C'était la guerre ; le 6 juin 1944, avait eu lieu le débarquement allié en Normandie. A la fin de l'année scolaire 1944, M. Pierre Penven quitta le grand séminaire de Vannes, pour s'engager dans un mouvement de la Résistance ; d'une manière active, il prit part aux durs combats dans la poche de Lorient. .."Comme mes parents habitent à proximité de Lorient, écril-il, j'ai été amené par les évènements, à m'engager dans les FFI (Forces Française de l'Intérieur) . Mon exemple a été suivi, et c'est à cette initiative un peu osée que mon village doit d'être resté intact, dans une commune annéantie. Cet engagement semble d'ailleurs avoir été fort bien compris au séminaire de Vannes…" Evoquant cette période, son aumônier militaire, le P. Jean Courtet, capucin de la province de Paris qui le suivit de novembre 1945 à août 1946, portera plus tard, à son sujet, le témoignage suivant : .."Il en imposait à tous par ses magnifiques états de service dans la Résistance (FFI du secteur de Lorient) : Belle citation, croix de guerre, deux blessures.."

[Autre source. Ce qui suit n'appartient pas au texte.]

(* ===== verification/Prelude.v ===== *)
(** * A verification development of [static_svea_pose.py]

   The program ([src/src/svea_sensors/scripts/static_svea_pose.py]) is one
   ROS node, the class [static_svea_gps].  Whenever an ArUco marker with a
   pre-registered world pose is observed, [aruco_callback] asks the tf2
   buffer for the pose of [base_link] in the marker frame ['aruco<id>'] at
   the message's stamp, composes it with the marker's calibrated pose in
   [map] ([tf2_geometry_msgs.do_transform_pose]), forces the height to 0 and
   publishes the result with a fixed diagonal covariance on
   [/global/set_pose] ([publish_pose], [set_covariance]).  [__init__] sets
   the hard-coded calibration lists and the variances; [run] is
   [rospy.spin()], which hands the messages to the callback one by one.

   ** Files, in dependency order
   - [Prelude] (this file): the Python exceptions the [try] block can
     raise and tf2's exceptions ([exc]), results [res] with [let*], a
     state-and-exception monad [M] whose state survives a [raise] (so side
     effects done before an exception, such as a log line or a write
     through an alias, are kept), [try_except] for [try/except Exception],
     Python's [in] ([py_in]), [list.index] ([py_index], first occurrence,
     [ValueError]) and subscripting ([py_getitem], [IndexError]), with
     their lemmas, the hint databases [reloc] and [reloc_rw] and the
     subsequence relation [subseq] with its lemmas.
   - [PyStr]: [str] on ints (the Standard Library's decimal printer) and
     on int lists, the frame name ['aruco' + str(id)] ([aruco_frame],
     lines 57, 61) and the unused [self.frame] ([node_frame], line 40).
   - [Msgs]: the message types as records, one Module per type; genpy's
     positional constructors [Vector3( *l)], [Quaternion( *l)] raise
     [TypeError] unless given 0 or one argument per field; a default
     [Quaternion] is all zeros.
   - [Geometry] ([Module Geo]): [quaternion_from_euler] (axes 'sxyz') over
     the reals with [sin]/[cos] of the half angles, the quaternion algebra
     (Hamilton product [qmul], [rotate] = the matrix of a quaternion
     applied to a vector), the specification's rigid composition
     [frame_mul], and [same_rotation] (q or -q), an [Equivalence] with
     [Proper] instances for the operations.
   - [Kdl] ([Module Kdl]): [tf2_geometry_msgs.do_transform_pose] (line 71)
     as it computes through PyKDL: [Rotation::Quaternion] (no
     normalisation), [Frame * Frame] and [Rotation::GetQuaternion] with
     its trace branch ([epsilon] = 1e-12) and three pivot branches.
   - [Tf]: the interface [TfBuffer] the node is verified against (one
     snapshot of the buffer per callback), tf2's contract [TfBufferLaws],
     and a table implementation [TableBuffer].
   - [Tf2]: tf2 itself ([tf2_ros.Buffer(rospy.Duration(10))] and its
     listener, lines 45-46; the query of line 57): [TimeCache] (a frame's
     history, newest first, pruned to [cache_time], [findClosest],
     interpolation), [BufferCore] ([setTransform] with its checks,
     [walkToTopParent], [getLatestCommonTime], [lookupTransform]) and
     [PyBuffer] (the Python wait loop, polled at 20 Hz for the 0.5 s
     timeout), an instance of [TfBuffer] and [TfBufferLaws].
   - [Tf2Chain]: the node's real query crosses two links, the camera
     mount on [/tf_static] and the detection on [/tf]: [camera_chain] is
     the buffer after the listener stored both, [walkToTopParent] run on
     it link by link, [lookupTransform] answers with the inverse of the
     composed chain; the Python wait loop read off its snapshots (the
     answer of the first polled snapshot where [can_transform] holds).
   - [Tf2Interp]: [TimeCache::getData] between stored stamps: [slerp] and
     [lerp] at ratio 0 and between their ends, [findClosest] returns only
     stored entries that surround the requested time.
   - [Tf2Inv]: [buffer_ok], the invariant of a whole [BufferCore]
     (every frame's history newest first and within [cache_time]), and
     [listen], the listener's [setTransform] over a sequence of messages.
   - [Calibration] ([Module Calibration]): the three parallel lists of
     lines 29-32, the [in] test (line 53) and the reads through
     [list.index] (lines 62-65); [Calibration.Spec] is the specification's
     table of [MarkerCalibration] records, built with a length check.
   - [Node] ([Module Node]): the node record and [init] ([__init__]);
     [world] = the received message object plus the sequence of events
     sent (log lines, publications, broadcasts); [callback_body] is the
     [try] block of lines 57-75 in the code's order (tf2 query, write of
     [frame_id] through the header shared with [adjust_orientation], log
     line, calibration reads, [Kdl.do_transform_pose], height clamp,
     publication), [aruco_callback] adds the guard and the [except]
     clause; [spin] folds the callback over a sequence of (tf2 timeline,
     message) pairs, and [main] is [init] then [spin] (lines 106-107).
     [spec_correction] is the message the specification asks for, with
     the rigid composition in place of KDL's.
   - [Localisation]: the composition of [Node], [Tf2], [Tf2Chain], [Kdl]
     and [Calibration] in the deployment the code assumes (robot at [r],
     camera mounted at [c], detection [d] of a calibrated marker).
   - [Transport] ([Module Publisher]): the [queue_size=1] publisher of
     line 37: rospy's [QueuedConnection] ([write_data] drops the oldest
     queued message when full; a writer thread [flush]es the queue) and
     [reach], the step relation of the two threads interleaved.
   - [System] ([Module System]): the whole process: [startup] is the state
     [__init__] sets up (subscription, publisher with its connections and
     [seq], tf2 buffer, listener, broadcaster); [step] is one labelled
     step of the interleaving (a [/tf] message stored by the listener, a
     subscriber connecting, [rospy.spin] delivering a marker message
     while the listener keeps storing between polls, a writer thread
     flushing its queue); [publish] is rospy's [_PublisherImpl.publish]
     (no connection: dropped; otherwise [seq += 1], the header stamped,
     [write_data] on each connection); [run] folds [step] over a schedule.
   - [Scenarios]: the specification's scenarios run on the model.

   ** What the theorems show
   - Callback (Node): the exact events and final message on every branch
     ([aruco_callback_publishes], [_unknown_marker], [_lookup_failure],
     [_overwrites_msg_frame], [_never_raises]),
     from one classification lemma [callback_outcome] proved by symbolic
     execution ([run_cb]) and a frame lemma [callback_frame] (a callback
     only appends events and does not read earlier ones); refinement of
     the specification's correction up to the sign of the quaternion
     ([aruco_callback_refines_spec]).
   - Loop (Node): planarity and shape of every publication
     ([spin_planar], [spin_well_formed]), order and at most one
     publication per message ([spin_published_stamps]) and liveness of
     [main]: every resolvable sighting is published
     ([main_publishes_resolvable]); [set_covariance_diagonal] gives the
     matrix entry by entry.
   - Transition systems: [reachable] (Node) is the node with one control
     state and a transition per delivery; by rule induction, every
     publication directly follows the log line of line 62 naming the
     table entry (index and pose) it was made from ([reachable_logged]).  [Publisher.reach] (Transport): the queue stays
     within [queue_size], the newest message is never dropped, two
     publications in a row lose the first, and the corrections on the
     wire keep the node's guarantees ([delivered_corrections]).
   - Whole process (System): in every state of every schedule the tf2
     buffer keeps its invariant and every connection has sent or queued
     only well formed planar corrections with strictly increasing header
     [seq] ([run_system_ok]); without a subscriber nothing is ever
     delivered ([run_without_subscriber]); a published correction reaches
     a connected subscriber with the next [seq] once its writer runs
     ([marker_step_delivers]); and through the whole process, from the
     listener storing an exact detection to the writer thread, the
     subscriber receives one correction, [seq] 1, that puts the robot at
     its true pose ([subscriber_receives_robot_pose]).
   - End to end (Localisation): with an exact detection of a calibrated
     marker, the node publishes one correction and it puts the robot at
     its true pose, height 0, orientation up to sign
     ([node_recovers_robot_pose]).
   - KDL (Kdl): [GetQuaternion] inverts [Rotation::Quaternion] up to sign
     ([get_quaternion_rot_of_quaternion]); KDL's product refines
     [Geo.frame_mul] ([kdl_frame_mul_refines]).
   - tf2 (Tf2, Tf2Chain, Tf2Interp, Tf2Inv): the history invariant of
     [insertData] and of the whole buffer under any sequence of
     [setTransform] ([insert_data_invariant], [listen_buffer_ok]); the
     round trips [setTransform] / [lookupTransform] and [insertData] /
     [getData]; no extrapolation between stamps
     ([get_data_no_extrapolation]) and [ExtrapolationException] outside
     them; the depth bound: a parent chain of [k] links answers when
     [k <= 1000] and raises [LookupException] when [k > 1000]
     ([lookup_transform_depth_bound]); the two-link query of the
     deployment ([lookup_transform_camera_chain]); the wait loop with the
     node's 0.5 s timeout answers what the first of the call's buffer and
     its 10 later polled snapshots that can answer gives
     ([py_lookup_half_second]).
   - Calibration: refinement of the specification's table by the code's
     parallel lists ([calib_refines]).
   - Geometry: [quat_of_euler_unit], the laws of the quaternion algebra
     and of rigid transforms (associativity, inverse).
   - Frames (PyStr): [self.frame] is no marker's frame.
   - Scenarios: marker 11 with the identity transform publishes the
     calibrated pose (-2.615, 0, 0) with the quaternion of (1.57, 0, 1.57)
     exactly: KDL's [GetQuaternion] takes its trace branch, shown from
     1.57 < pi/2 with Machin's bound on pi.

   ** Bounds and fuel
   The loops of tf2's [walkToTopParent] and [getLatestCommonTime] carry
   the code's own bound: fuel [S MAX_GRAPH_DEPTH] = 1001 iterations, after
   which the code raises, exactly where the C++ does ([++depth; if (depth
   > MAX_GRAPH_DEPTH)]); [lookup_transform_depth_bound] shows the bound is
   exactly tf2's (and it is what ends a walk on a cyclic graph), and the
   chain lemmas show a two-link walk ends in two iterations.  The Python wait loop polls
   [PyBuffer.polls] = 10 times for the 0.5 s timeout at 20 Hz; one
   snapshot of the buffer per poll ([PyBuffer.timeline]) is enough
   because the listener's callback holds the buffer's lock for a whole
   message.  The other loops ([list.index], [rospy.spin], the cache
   scans, [listen], [run]) are structural over finite lists.

   ** Modelling choices
   Python floats and C++ doubles are real numbers: the structural theorems
   (planarity, covariance, order, errors) do not depend on arithmetic; the
   geometric ones are exact over the reals.  Ids are unbounded integers
   (the message field is a [uint32]; the node only compares them); times
   are nanoseconds; header [seq] is an unbounded integer (rospy's is a
   Python int).  The wait loop's final [lookup_transform] runs on the
   snapshot where [can_transform] succeeded.

   ** Not modelled
   - Rounding: binary64 and KDL's single-precision [s] in three branches
     of [GetQuaternion]; the theorems on exact geometry would need error
     bounds instead, and the structural ones do not depend on it.
   - NaN inputs: the node never produces them from finite messages.
   - The bytes on a socket, socket errors and the closing of a
     connection, the log output's formatting, node shutdown
     ([rospy.is_shutdown] is never read by the node): the node's
     behaviour is the messages it sends, which are modelled.
   - tf2's error strings and authority bookkeeping: the node only catches
     the exception and logs nothing of it.
   - The broadcaster's transport on [/tf]: [broadcast_aruco] is modelled
     (Node), but its only call (line 76) is commented out, so no step of
     the process sends through it. *)
From Stdlib Require Import List ZArith Lia.
Import ListNotations.

Declare Scope reloc_scope.
Delimit Scope reloc_scope with reloc.
Open Scope reloc_scope.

Depuis longtemps, M. Pierre Penven disait volontiers : " Je désire être un jour missionnaire". Il le rappelait dans sa lettre de demande d'admission au séminaire des Missions Etrangères :…"Comme l'idéal missionnaire n'avait toujours fait qu'un avec ma vocation sacerdotale, je pensai, après l'armistice, que l'expédition en Extrême-Orient contre le Japon serait pour moi une expérience plus profitable que l'occupation de l'Allemagne. Je m'engageai donc dans le Corps Expéditionnaire en juillet 1945. Une fois terminée la guerre contre le Japon, j'aurais pu me faire démobiliser, mais mon Aumônier Militaire me conseilla la campagne d'Indochine pour le cas où j'aurais eu le désir de retourner en Extrême-Orient comme Missionnaire…." Ce que confirmera son aumônier militaire : …" Pierre Penven s'est engagé dans le Corps Expéditionnaire d'Extrême-Orient, suivant les conseils que je lui avais donnés en janvier 1946, et dont j'endosse toute la responsabilité, en vue d'étudier sa vocation missionnaire…"
Avec le grade de brigadier, il fut affecté à la B.C.A.D.3 (Artillerie divisionnaire, 3ème D.I.C., T.F.E.O.).Au dire de son aumônier militaire :…"Au Corps Expéditionnaire, il s'est montré le parfait séminariste qu'il avait toujours été….Il était pour ses camarades un modèle qu'on ne critique pas et un puissant réconfort moral. Pour l'Aumônier, il a été le plus utile et le plus docile des auxiliaires. Ses chefs militaires –en particulier le Colonel Chanson, commandant l'A.D.3 ,(celui-ci devenu général en 1949, fut tué à Sadec –Sud Viêtnam- le 31 juillet 1951, dans un attentat suicide organisé par un "dissident" caodaïste) ,l'avaient en très haute estime, tant qu'ils désiraient le garder encore pour le bien moral de la Troupe et m'ont reproché de l'avoir fait rapatrier pour continuer ses études en sept.1946. En Indochine, il a continué dans la mesure du possible, ses études de philosophie et a commencé à apprendre la langue annamite. Ses relations avec la population annamite ont toujours été excellentes.."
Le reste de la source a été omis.